Source material Start Marker

(* ===== verification/Layout.v ===== *)
(** Structures of C as fields of a block of bytes.

    A structure that is copied as a whole (into a record, over a descriptor) is
    a block; its members are fields with an offset and a size.  Assigning
    members one after the other and reading them back is independent of their
    order, and a structure all of whose bytes belong to members has no contents
    besides them. *)

From S2P Require Import Prelude.

Module Layout.

Record field := Field { f_off : nat; f_size : nat }.

#[export] Instance field_eq_dec : EqDecision field.
Proof. solve_decision. Defined.

(** The bytes of a member, its value, and an assignment to it. *)
Definition slice (f : field) (c : list Z) : list Z := take (f_size f) (drop (f_off f) c).
Definition fget (f : field) (c : list Z) : Z := le_val (slice f c).
Definition store (f : field) (bs c : list Z) : list Z := write_at c (f_off f) bs.
Definition fset (f : field) (z : Z) (c : list Z) : list Z := store f (le_bytes (f_size f) z) c.

(** [f = z], to be carried out by [assign]. *)
Definition num (f : field) (z : Z) : field * list Z := (f, le_bytes (f_size f) z).
Definition assign (l : list (field * list Z)) (c : list Z) : list Z := foldl (fun c '(f, bs) => store f bs c) c l.

Definition inside (n : nat) (f : field) : Prop := (f_off f + f_size f <= n)%nat.
Definition apart (f g : field) : Prop := (f_off f + f_size f <= f_off g \/ f_off g + f_size g <= f_off f)%nat.

#[export] Instance apart_dec f g : Decision (apart f g).
Proof. unfold apart. apply _. Defined.
#[export] Instance inside_dec n f : Decision (inside n f).
Proof. unfold inside. apply _. Defined.

Lemma apart_sym f g : apart f g -> apart g f.
Proof. unfold apart. lia. Qed.

Lemma slice_length f c : inside (length c) f -> length (slice f c) = f_size f.
Proof. unfold inside, slice. intros H. rewrite length_take, length_drop. lia. Qed.

Lemma slice_store_eq f bs c : inside (length c) f -> length bs = f_size f -> slice f (store f bs c) = bs.
Proof.
  unfold inside, slice, store, write_at. intros H Hl.
  rewrite drop_app_length' by (rewrite length_take; lia). by rewrite take_app_length'.
Qed.

Lemma slice_store_ne f g bs c : apart f g -> inside (length c) g -> length bs = f_size g -> slice f (store g bs c) = slice f c.
Proof.
  unfold apart, inside, slice, store, write_at. intros Ha H Hl. destruct Ha as [Ha|Ha].
  - rewrite take_drop_commute, take_app_le by (rewrite length_take; lia).
    by rewrite take_take, Nat.min_l, <- take_drop_commute by lia.
  - rewrite app_assoc, drop_app_ge by (rewrite length_app, length_take; lia). rewrite drop_drop. f_equal. f_equal.
    rewrite length_app, length_take. lia.
Qed.

Lemma store_length f bs c : inside (length c) f -> length bs = f_size f -> length (store f bs c) = length c.
Proof. unfold inside, store. intros H Hl. apply write_at_length. lia. Qed.

(** ** Sequences of assignments *)

(** The members fit in a block of [n] bytes and the bytes fit the members. *)
Definition fitting (n : nat) (l : list (field * list Z)) : Prop := Forall (fun p => inside n p.1 /\ length p.2 = f_size p.1) l.

Lemma assign_cons f bs l c : assign ((f, bs) :: l) c = assign l (store f bs c).
Proof. done. Qed.

Lemma assign_app l m c : assign (l ++ m) c = assign m (assign l c).
Proof. apply foldl_app. Qed.

Lemma block_assign_length l : forall c, fitting (length c) l -> length (assign l c) = length c.
Proof.
  induction l as [|[f bs] l IH]; intros c Hf; [done|]. apply Forall_cons in Hf as [[Hi Hl] Hf]. cbn [fst snd] in *.
  rewrite assign_cons. pose proof (store_length f bs c Hi Hl) as E. rewrite IH by (by rewrite E). done.
Qed.

Lemma slice_assign_ne f l : forall c, fitting (length c) l -> Forall (fun p => apart f p.1) l -> slice f (assign l c) = slice f c.
Proof.
  induction l as [|[g bs] l IH]; intros c Hf Ha; [done|]. apply Forall_cons in Hf as [[Hi Hl] Hf], Ha as [Hag Ha]. cbn [fst snd] in *.
  rewrite assign_cons, IH; [by apply slice_store_ne| |done]. by rewrite store_length.
Qed.

(** No two members overlap. *)
Fixpoint disjoint_fields (fs : list field) : Prop :=
  match fs with [] => True | f :: fs => Forall (apart f) fs /\ disjoint_fields fs end.

#[export] Instance disjoint_fields_dec fs : Decision (disjoint_fields fs).
Proof. induction fs; cbn; apply _. Defined.

Lemma disjoint_fields_app fs gs :
  disjoint_fields (fs ++ gs) <-> disjoint_fields fs /\ disjoint_fields gs /\ Forall (fun f => Forall (apart f) gs) fs.
Proof.
  induction fs as [|f fs IH]; cbn [app disjoint_fields].
  - split; [intros H; split_and!; [done|done|constructor]|tauto].
  - rewrite Forall_app, Forall_cons, IH. tauto.
Qed.

(** A member that was assigned has the value of its assignment. *)
Lemma slice_assign l : forall c f bs, fitting (length c) l -> disjoint_fields l.*1 -> (f, bs) ∈ l -> slice f (assign l c) = bs.
Proof.
  induction l as [|[g b] l IH]; intros c f bs Hf Hd Hin; [by apply not_elem_of_nil in Hin|].
  apply Forall_cons in Hf as [[Hi Hl] Hf]. cbn [fst snd fmap list_fmap disjoint_fields] in *. destruct Hd as [Ha Hd]. rewrite assign_cons.
  apply elem_of_cons in Hin as [[= -> ->]|Hin].
  - rewrite slice_assign_ne; [by apply slice_store_eq|by rewrite store_length|]. by rewrite Forall_fmap in Ha.
  - apply IH; try done. by rewrite store_length.
Qed.

(** ** Members that fill the structure *)

Fixpoint tiles (o n : nat) (fs : list field) : Prop :=
  match fs with [] => o = n | f :: fs => f_off f = o /\ tiles (o + f_size f) n fs end.

#[export] Instance tiles_dec o n fs : Decision (tiles o n fs).
Proof. revert o. induction fs; intros o; cbn; apply _. Defined.

Lemma tiles_slices fs : forall o c, tiles o (length c) fs -> drop o c = fs ≫= fun f => slice f c.
Proof.
  induction fs as [|f fs IH]; intros o c; cbn [tiles mbind list_bind].
  - intros ->. by rewrite drop_all.
  - intros [<- Ht]. fold (mbind (fun f => slice f c) fs). rewrite <- (IH _ _ Ht). unfold slice.
    rewrite <- drop_drop. by rewrite take_drop.
Qed.

Lemma bind_ext_elem {A B} (f g : A -> list B) l : (forall x, x ∈ l -> f x = g x) -> l ≫= f = l ≫= g.
Proof.
  induction l as [|x l IH]; intros H; [done|]. cbn [mbind list_bind]. fold (mbind f l) (mbind g l). f_equal; [apply H; by left|].
  apply IH. intros y Hy. apply H. by right.
Qed.

(** Concatenations of pieces of the same lengths agree piece by piece. *)
Lemma bind_eq_elem {A B} (f g : A -> list B) l : l ≫= f = l ≫= g -> (forall x, x ∈ l -> length (f x) = length (g x)) -> forall x, x ∈ l -> f x = g x.
Proof.
  induction l as [|y l IH]; intros E Hl x Hx; [by apply not_elem_of_nil in Hx|]. cbn [mbind list_bind] in E. fold (mbind f l) (mbind g l) in E.
  apply app_inj_1 in E as [E1 E2]; [|apply Hl; by left]. apply elem_of_cons in Hx as [->|Hx]; [done|]. apply IH; [done| |done]. intros z Hz. apply Hl. by right.
Qed.

(** Two blocks with the same members are equal. *)
Lemma block_ext fs c c' :
  tiles 0 (length c) fs -> length c' = length c -> (forall f, f ∈ fs -> slice f c = slice f c') -> c = c'.
Proof.
  intros Ht Hl Hs. pose proof (tiles_slices fs 0 c Ht) as E. rewrite <- Hl in Ht. pose proof (tiles_slices fs 0 c' Ht) as E'.
  rewrite drop_0 in E, E'. rewrite E, E'. by apply bind_ext_elem.
Qed.

(** Assigning every member leaves nothing of the old contents. *)
Lemma assign_all fs l c c' :
  tiles 0 (length c) fs -> length c' = length c -> fitting (length c) l -> disjoint_fields l.*1 -> (forall f, f ∈ fs -> f ∈ l.*1) ->
  assign l c = assign l c'.
Proof.
  intros Ht Hl Hf Hd Hc. assert (fitting (length c') l) as Hf' by (by rewrite Hl). apply (block_ext fs); rewrite ?block_assign_length; try done.
  intros f Hin. apply Hc, list_elem_of_fmap in Hin as ([g bs] & -> & Hin). cbn [fst]. by rewrite !(slice_assign l _ g bs).
Qed.

Lemma fget_num f z c : slice f c = le_bytes (f_size f) z -> fget f c = z mod 256 ^ Z.of_nat (f_size f).
Proof. intros E. unfold fget. by rewrite E, le_val_bytes. Qed.

Lemma store_same f c : inside (length c) f -> store f (slice f c) c = c.
Proof.
  unfold inside, store, slice, write_at. intros H. rewrite length_take, length_drop, Nat.min_l by lia.
  rewrite <- drop_drop, take_drop. apply take_drop.
Qed.

End Layout.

Source material End Marker

> _Activity_: Your task is to quote, without any alteration, the lines running from the top of the records to the line that holds "besides them. *)", both included.

> _Response to the task_:
(* ===== verification/Layout.v ===== *)
(** Structures of C as fields of a block of bytes.

    A structure that is copied as a whole (into a record, over a descriptor) is
    a block; its members are fields with an offset and a size.  Assigning
    members one after the other and reading them back is independent of their
    order, and a structure all of whose bytes belong to members has no contents
    besides them. *)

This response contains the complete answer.